◆ Problem description
All that is needed is each line of the entries holding the word "ensures", copied as it stands.

[Saved entries]
____________
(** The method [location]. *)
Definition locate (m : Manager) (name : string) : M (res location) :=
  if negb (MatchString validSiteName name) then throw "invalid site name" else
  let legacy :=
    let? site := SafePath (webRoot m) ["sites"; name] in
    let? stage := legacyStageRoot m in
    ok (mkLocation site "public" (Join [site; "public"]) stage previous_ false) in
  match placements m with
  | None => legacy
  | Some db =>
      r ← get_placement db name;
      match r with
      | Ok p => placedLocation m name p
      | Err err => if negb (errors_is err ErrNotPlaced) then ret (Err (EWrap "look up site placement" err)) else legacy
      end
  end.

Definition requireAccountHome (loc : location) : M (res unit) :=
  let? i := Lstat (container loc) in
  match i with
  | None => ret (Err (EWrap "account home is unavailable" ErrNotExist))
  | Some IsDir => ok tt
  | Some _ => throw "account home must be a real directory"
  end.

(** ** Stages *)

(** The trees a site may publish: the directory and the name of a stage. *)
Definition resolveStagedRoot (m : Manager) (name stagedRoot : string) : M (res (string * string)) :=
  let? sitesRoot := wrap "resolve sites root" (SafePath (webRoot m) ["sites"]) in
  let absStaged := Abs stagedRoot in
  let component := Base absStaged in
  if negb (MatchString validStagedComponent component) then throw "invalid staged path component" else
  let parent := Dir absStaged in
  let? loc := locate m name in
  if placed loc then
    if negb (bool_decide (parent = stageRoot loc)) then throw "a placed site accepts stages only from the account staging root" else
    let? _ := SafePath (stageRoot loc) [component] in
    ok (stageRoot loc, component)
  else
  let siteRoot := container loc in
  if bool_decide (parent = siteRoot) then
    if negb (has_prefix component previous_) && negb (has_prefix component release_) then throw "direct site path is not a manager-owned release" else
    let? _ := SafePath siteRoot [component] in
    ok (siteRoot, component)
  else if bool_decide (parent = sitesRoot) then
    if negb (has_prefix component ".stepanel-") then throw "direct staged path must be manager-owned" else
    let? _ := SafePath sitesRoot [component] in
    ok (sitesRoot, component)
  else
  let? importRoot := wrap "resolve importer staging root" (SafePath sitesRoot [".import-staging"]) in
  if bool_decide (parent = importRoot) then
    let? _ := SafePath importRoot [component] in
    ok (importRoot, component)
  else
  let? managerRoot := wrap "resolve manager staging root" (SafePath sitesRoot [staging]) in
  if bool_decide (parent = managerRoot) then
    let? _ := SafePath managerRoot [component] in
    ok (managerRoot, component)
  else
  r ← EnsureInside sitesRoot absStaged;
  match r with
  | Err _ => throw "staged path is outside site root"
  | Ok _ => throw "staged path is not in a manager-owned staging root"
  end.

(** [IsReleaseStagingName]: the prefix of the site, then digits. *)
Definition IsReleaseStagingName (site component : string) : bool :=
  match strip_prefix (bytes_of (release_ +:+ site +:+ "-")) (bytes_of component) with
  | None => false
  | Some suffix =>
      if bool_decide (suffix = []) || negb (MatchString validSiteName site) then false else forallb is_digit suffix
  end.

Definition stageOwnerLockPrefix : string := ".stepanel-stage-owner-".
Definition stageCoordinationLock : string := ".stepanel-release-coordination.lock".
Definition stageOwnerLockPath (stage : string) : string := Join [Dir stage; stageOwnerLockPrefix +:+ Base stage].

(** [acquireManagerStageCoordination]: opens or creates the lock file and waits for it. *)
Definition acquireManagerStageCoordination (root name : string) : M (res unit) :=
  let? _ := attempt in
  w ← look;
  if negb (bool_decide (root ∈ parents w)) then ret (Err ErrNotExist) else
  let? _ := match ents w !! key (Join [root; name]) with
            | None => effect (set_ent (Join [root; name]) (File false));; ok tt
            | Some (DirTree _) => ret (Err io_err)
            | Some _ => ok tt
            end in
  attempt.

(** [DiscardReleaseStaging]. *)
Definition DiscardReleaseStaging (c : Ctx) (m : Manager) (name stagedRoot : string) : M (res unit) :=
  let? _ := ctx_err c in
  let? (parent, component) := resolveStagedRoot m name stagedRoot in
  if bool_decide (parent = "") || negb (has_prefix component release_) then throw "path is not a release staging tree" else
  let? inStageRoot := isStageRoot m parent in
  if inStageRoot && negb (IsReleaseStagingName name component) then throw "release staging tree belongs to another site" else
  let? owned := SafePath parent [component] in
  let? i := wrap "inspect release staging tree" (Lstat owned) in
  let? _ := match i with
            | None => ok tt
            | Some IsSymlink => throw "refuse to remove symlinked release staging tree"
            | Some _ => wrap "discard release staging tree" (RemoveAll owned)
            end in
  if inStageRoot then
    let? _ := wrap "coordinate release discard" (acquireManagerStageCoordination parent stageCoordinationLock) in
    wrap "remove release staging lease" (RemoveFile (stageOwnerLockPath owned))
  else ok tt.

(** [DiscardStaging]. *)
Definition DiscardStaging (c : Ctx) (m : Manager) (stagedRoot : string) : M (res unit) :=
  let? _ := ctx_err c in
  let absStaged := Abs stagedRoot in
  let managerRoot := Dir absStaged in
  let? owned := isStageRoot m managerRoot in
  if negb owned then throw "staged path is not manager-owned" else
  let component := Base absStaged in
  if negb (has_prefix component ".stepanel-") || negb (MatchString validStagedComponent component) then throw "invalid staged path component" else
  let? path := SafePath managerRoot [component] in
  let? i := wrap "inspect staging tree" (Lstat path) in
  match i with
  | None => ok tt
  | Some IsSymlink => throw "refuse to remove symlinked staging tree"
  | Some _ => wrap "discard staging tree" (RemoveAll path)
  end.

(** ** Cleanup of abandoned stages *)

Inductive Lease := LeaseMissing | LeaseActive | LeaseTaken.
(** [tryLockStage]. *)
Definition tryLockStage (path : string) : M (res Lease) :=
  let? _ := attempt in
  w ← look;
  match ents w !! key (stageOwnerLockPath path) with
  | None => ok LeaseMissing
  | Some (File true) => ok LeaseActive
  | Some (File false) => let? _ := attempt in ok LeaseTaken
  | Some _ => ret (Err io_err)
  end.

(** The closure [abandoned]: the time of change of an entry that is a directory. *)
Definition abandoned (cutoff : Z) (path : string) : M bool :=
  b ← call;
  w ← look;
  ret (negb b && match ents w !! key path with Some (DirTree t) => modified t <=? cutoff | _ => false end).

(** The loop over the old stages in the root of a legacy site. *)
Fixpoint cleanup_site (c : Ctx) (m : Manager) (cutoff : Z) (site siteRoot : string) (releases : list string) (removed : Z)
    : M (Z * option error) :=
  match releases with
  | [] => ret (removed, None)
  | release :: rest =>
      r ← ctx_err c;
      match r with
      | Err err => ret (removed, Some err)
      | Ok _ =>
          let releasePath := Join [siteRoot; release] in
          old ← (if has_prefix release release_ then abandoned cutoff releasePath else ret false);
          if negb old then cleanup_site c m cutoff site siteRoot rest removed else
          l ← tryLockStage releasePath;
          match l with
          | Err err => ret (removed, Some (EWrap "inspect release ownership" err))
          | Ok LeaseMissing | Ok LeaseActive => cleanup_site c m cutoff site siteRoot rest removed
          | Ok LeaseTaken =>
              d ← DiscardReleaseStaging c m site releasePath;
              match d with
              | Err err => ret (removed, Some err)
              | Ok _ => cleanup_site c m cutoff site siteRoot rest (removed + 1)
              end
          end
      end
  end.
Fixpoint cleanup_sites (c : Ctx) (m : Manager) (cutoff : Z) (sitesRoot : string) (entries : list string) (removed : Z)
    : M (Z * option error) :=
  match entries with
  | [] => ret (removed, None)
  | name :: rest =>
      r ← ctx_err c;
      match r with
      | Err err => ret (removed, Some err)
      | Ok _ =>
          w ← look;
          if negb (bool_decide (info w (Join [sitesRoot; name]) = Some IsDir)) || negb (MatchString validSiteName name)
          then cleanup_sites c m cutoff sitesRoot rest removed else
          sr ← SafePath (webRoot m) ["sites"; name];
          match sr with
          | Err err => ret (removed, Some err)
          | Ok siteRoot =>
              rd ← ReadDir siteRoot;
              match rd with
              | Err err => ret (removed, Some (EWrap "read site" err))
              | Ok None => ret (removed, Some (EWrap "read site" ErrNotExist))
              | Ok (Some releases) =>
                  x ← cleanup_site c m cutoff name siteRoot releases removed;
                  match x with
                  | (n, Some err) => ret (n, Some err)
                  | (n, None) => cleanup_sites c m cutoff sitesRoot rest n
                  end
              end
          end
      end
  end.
____________
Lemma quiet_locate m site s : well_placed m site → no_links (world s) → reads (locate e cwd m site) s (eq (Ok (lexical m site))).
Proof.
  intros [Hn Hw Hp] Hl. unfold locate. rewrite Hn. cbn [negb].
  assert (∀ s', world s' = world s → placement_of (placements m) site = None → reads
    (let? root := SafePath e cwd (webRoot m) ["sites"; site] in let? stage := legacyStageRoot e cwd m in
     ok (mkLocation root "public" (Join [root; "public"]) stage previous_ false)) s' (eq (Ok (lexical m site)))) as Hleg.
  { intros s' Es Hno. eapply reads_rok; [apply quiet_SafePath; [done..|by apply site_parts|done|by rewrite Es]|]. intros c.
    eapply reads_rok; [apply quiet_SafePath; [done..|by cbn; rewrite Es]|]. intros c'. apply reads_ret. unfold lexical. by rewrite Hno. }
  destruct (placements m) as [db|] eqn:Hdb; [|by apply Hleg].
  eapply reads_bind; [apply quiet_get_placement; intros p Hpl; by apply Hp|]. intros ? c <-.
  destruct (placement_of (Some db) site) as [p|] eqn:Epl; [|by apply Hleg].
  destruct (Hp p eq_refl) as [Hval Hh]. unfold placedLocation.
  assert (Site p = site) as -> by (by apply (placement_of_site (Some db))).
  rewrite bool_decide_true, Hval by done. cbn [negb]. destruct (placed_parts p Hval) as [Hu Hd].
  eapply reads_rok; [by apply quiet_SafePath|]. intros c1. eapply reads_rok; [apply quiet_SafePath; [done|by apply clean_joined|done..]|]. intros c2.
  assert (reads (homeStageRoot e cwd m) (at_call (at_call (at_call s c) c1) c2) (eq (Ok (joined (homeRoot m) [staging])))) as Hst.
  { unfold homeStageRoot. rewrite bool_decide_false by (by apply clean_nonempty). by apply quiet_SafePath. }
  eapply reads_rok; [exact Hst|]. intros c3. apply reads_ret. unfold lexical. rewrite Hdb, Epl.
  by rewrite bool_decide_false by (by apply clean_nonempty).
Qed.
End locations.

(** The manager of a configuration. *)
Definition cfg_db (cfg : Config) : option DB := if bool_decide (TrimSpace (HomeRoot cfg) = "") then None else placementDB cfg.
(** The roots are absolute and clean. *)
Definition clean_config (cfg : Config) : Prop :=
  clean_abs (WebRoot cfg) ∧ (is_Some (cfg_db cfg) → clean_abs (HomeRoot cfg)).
____________
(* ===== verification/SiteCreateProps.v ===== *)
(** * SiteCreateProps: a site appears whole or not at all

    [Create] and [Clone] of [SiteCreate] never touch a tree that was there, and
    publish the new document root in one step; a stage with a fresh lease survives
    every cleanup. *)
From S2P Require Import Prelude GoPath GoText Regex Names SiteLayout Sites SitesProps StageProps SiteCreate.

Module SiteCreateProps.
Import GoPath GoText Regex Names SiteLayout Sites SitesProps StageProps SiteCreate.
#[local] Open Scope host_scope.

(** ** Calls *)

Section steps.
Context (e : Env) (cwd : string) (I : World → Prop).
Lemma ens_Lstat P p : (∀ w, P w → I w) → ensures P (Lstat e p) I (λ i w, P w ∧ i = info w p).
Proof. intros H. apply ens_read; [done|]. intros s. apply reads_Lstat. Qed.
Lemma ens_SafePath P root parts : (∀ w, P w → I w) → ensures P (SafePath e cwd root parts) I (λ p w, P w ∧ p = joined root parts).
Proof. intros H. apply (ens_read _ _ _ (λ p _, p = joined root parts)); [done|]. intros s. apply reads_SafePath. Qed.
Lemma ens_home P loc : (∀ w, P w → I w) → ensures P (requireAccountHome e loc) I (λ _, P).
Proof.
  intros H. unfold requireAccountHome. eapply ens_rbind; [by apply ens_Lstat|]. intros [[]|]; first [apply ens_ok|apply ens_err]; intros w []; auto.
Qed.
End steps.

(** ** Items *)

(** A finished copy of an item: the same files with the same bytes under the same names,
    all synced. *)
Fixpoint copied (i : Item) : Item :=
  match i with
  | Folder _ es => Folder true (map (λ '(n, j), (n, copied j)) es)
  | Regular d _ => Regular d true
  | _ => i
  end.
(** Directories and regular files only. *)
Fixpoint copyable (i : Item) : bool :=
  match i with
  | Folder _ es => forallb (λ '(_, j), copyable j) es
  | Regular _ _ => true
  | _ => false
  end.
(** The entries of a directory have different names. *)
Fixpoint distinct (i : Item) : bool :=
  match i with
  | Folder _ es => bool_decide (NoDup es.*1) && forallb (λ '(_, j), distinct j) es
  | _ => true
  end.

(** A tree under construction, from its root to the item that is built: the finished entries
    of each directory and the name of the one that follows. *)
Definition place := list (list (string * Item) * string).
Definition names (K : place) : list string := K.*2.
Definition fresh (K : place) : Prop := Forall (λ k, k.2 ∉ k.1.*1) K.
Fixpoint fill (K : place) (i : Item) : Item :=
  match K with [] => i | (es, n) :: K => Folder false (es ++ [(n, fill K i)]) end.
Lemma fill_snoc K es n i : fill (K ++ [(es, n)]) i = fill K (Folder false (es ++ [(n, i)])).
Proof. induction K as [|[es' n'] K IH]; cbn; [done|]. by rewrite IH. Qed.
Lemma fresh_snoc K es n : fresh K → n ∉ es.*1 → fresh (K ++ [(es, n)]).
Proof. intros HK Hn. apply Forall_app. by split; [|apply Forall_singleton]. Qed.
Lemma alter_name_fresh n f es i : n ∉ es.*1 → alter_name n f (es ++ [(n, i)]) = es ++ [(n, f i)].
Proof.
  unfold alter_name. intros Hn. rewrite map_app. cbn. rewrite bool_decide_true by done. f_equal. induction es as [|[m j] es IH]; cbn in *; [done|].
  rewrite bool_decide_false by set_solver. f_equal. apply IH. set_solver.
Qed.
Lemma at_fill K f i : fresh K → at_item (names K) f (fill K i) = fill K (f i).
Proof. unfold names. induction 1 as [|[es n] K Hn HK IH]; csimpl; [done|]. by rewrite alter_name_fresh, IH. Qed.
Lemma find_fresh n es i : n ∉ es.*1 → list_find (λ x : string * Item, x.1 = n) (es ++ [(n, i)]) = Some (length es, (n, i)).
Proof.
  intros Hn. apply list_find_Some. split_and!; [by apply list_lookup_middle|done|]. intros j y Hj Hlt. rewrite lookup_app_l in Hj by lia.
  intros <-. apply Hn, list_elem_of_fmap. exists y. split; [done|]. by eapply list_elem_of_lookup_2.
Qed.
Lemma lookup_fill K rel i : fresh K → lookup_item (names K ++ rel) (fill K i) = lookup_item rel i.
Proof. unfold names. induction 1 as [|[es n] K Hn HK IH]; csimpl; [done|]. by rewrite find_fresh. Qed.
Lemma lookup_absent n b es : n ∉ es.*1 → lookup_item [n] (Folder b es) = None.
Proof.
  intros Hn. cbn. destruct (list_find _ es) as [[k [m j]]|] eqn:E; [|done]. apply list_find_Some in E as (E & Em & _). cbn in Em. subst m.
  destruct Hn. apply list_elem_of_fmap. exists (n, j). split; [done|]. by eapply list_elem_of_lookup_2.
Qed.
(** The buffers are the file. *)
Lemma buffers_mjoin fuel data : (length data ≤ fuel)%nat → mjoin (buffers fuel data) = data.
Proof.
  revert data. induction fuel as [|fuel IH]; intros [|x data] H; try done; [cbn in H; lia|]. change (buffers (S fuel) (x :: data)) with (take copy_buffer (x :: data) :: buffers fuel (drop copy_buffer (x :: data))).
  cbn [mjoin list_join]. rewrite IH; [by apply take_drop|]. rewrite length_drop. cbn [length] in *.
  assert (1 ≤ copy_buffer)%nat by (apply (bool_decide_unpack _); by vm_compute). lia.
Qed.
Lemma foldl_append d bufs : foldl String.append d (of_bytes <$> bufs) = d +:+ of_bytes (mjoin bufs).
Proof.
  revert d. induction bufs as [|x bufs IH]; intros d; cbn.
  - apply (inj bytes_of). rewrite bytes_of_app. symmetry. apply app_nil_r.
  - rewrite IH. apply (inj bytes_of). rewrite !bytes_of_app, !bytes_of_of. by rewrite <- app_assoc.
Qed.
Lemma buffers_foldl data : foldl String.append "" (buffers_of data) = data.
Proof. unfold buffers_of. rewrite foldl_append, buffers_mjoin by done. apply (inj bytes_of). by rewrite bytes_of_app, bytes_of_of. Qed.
____________
◆ Task answer
Lemma ens_Lstat P p : (∀ w, P w → I w) → ensures P (Lstat e p) I (λ i w, P w ∧ i = info w p).
Lemma ens_SafePath P root parts : (∀ w, P w → I w) → ensures P (SafePath e cwd root parts) I (λ p w, P w ∧ p = joined root parts).
Lemma ens_home P loc : (∀ w, P w → I w) → ensures P (requireAccountHome e loc) I (λ _, P).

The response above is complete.